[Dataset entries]
*** Begin section ***
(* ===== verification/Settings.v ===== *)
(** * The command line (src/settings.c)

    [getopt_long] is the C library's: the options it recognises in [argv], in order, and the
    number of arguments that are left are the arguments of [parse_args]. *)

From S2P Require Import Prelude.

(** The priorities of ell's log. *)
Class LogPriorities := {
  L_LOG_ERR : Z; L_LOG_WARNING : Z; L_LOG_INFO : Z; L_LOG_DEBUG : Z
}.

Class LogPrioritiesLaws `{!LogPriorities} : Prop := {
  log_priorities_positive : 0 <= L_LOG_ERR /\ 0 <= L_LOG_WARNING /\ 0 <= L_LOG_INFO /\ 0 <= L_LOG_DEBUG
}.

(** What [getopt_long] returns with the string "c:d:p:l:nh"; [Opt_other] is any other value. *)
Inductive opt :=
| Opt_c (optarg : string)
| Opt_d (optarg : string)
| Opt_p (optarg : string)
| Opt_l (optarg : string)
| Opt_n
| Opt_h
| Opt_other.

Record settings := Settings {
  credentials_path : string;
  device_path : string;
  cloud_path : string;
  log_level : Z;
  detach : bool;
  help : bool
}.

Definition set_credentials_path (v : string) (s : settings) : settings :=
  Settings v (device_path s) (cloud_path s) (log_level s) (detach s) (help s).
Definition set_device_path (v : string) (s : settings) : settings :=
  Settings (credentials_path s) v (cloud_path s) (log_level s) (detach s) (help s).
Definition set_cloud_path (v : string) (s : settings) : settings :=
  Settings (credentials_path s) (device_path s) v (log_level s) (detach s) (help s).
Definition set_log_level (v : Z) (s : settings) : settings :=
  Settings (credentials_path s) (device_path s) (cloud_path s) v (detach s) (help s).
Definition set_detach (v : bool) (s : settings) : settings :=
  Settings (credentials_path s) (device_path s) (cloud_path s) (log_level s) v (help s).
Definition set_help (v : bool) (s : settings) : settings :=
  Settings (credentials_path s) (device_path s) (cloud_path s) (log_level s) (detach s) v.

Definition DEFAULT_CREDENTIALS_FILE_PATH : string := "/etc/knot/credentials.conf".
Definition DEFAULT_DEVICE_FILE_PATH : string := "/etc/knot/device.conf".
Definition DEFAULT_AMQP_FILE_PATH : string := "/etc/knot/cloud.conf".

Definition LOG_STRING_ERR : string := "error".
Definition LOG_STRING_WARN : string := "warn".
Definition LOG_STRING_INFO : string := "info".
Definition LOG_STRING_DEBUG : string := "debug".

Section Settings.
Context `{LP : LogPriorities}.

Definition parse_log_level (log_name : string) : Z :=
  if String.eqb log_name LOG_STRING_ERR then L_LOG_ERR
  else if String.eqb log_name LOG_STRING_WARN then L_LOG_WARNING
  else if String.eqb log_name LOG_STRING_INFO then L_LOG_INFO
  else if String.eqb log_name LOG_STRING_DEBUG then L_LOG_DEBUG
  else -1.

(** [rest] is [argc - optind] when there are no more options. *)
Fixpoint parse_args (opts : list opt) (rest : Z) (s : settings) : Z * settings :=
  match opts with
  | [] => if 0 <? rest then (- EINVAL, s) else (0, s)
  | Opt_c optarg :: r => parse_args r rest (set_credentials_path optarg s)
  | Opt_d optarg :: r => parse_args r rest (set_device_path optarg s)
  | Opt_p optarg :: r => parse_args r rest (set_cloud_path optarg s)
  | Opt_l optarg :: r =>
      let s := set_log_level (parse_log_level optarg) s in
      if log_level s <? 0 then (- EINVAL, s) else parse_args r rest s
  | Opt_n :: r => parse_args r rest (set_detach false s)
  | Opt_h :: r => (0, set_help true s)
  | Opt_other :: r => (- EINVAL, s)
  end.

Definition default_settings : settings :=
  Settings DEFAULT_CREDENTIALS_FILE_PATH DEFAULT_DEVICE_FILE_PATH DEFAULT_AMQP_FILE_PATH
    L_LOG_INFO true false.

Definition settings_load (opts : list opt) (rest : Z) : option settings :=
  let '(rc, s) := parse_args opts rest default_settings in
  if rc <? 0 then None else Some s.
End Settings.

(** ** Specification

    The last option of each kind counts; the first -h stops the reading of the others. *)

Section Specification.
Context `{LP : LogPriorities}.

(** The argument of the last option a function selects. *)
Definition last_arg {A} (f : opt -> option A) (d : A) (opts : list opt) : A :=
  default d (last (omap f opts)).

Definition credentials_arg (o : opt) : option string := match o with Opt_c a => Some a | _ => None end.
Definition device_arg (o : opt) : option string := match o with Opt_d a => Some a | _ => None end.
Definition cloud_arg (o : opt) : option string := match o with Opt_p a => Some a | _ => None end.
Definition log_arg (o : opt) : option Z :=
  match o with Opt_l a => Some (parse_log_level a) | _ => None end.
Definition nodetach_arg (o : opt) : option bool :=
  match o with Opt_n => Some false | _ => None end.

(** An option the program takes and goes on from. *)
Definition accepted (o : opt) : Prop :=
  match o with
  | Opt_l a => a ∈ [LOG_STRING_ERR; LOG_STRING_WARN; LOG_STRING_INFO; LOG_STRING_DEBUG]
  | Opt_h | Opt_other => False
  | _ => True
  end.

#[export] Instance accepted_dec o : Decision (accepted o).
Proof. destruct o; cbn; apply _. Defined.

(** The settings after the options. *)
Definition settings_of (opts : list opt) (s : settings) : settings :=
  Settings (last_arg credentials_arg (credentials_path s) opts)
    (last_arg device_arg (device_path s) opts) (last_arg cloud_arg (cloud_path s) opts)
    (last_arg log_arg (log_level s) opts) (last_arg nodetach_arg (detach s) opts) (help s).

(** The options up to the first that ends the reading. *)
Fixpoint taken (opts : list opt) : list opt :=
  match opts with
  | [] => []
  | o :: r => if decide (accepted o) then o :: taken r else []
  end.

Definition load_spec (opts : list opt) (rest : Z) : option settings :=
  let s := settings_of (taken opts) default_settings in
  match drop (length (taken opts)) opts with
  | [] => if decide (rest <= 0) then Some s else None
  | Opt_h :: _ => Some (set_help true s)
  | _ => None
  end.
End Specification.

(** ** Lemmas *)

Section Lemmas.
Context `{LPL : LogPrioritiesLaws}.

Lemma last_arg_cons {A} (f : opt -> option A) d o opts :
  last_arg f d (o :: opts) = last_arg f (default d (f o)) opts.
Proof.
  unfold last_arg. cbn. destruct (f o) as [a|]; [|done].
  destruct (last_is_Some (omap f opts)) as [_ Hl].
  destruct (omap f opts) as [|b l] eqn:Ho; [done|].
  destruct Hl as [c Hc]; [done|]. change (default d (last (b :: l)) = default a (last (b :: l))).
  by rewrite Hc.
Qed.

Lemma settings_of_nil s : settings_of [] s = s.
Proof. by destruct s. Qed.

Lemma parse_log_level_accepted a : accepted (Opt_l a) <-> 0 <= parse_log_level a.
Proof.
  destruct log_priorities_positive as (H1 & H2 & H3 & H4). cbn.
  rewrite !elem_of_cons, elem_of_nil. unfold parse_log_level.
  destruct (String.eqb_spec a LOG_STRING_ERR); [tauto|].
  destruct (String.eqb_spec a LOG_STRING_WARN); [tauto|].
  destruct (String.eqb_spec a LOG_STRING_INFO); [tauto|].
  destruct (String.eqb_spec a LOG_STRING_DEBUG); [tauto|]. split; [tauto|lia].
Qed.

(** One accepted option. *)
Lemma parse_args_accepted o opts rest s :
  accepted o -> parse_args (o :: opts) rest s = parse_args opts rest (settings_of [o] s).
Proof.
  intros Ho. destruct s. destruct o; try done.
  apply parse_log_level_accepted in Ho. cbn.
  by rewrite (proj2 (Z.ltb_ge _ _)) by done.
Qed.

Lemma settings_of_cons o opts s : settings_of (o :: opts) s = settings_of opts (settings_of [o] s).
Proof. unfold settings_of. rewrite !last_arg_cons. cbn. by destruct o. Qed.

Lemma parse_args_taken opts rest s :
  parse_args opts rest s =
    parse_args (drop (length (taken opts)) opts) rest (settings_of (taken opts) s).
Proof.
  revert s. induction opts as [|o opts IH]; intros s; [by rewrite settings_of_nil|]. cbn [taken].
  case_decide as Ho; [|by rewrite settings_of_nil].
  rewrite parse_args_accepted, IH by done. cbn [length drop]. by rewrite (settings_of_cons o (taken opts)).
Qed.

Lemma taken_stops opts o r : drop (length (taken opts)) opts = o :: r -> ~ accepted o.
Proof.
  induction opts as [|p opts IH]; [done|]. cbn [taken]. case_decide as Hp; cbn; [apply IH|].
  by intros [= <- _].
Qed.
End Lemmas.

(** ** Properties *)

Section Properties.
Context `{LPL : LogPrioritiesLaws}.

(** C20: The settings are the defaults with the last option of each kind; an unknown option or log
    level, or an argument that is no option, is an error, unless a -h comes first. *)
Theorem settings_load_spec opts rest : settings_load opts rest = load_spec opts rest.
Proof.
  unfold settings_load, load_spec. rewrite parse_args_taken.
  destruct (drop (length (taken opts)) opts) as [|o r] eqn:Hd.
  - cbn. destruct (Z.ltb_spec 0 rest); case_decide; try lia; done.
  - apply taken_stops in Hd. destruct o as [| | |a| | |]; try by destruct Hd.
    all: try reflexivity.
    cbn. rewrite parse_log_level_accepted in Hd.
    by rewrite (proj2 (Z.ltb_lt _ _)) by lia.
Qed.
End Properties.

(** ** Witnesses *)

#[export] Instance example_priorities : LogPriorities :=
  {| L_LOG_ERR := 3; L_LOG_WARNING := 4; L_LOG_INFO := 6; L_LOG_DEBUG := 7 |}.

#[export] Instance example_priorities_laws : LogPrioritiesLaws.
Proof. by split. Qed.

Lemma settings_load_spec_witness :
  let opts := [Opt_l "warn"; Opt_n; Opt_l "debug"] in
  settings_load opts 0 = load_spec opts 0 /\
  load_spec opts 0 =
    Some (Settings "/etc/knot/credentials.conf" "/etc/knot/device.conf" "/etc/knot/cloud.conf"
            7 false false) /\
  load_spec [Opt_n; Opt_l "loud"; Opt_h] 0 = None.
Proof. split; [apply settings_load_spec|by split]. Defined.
*** End section ***
EXERCISE: Return, from the data, each line that has the word "first" in it.

THE COMPLETED TASK:
    The last option of each kind counts; the first -h stops the reading of the others. *)
(** The options up to the first that ends the reading. *)
    level, or an argument that is no option, is an error, unless a -h comes first. *)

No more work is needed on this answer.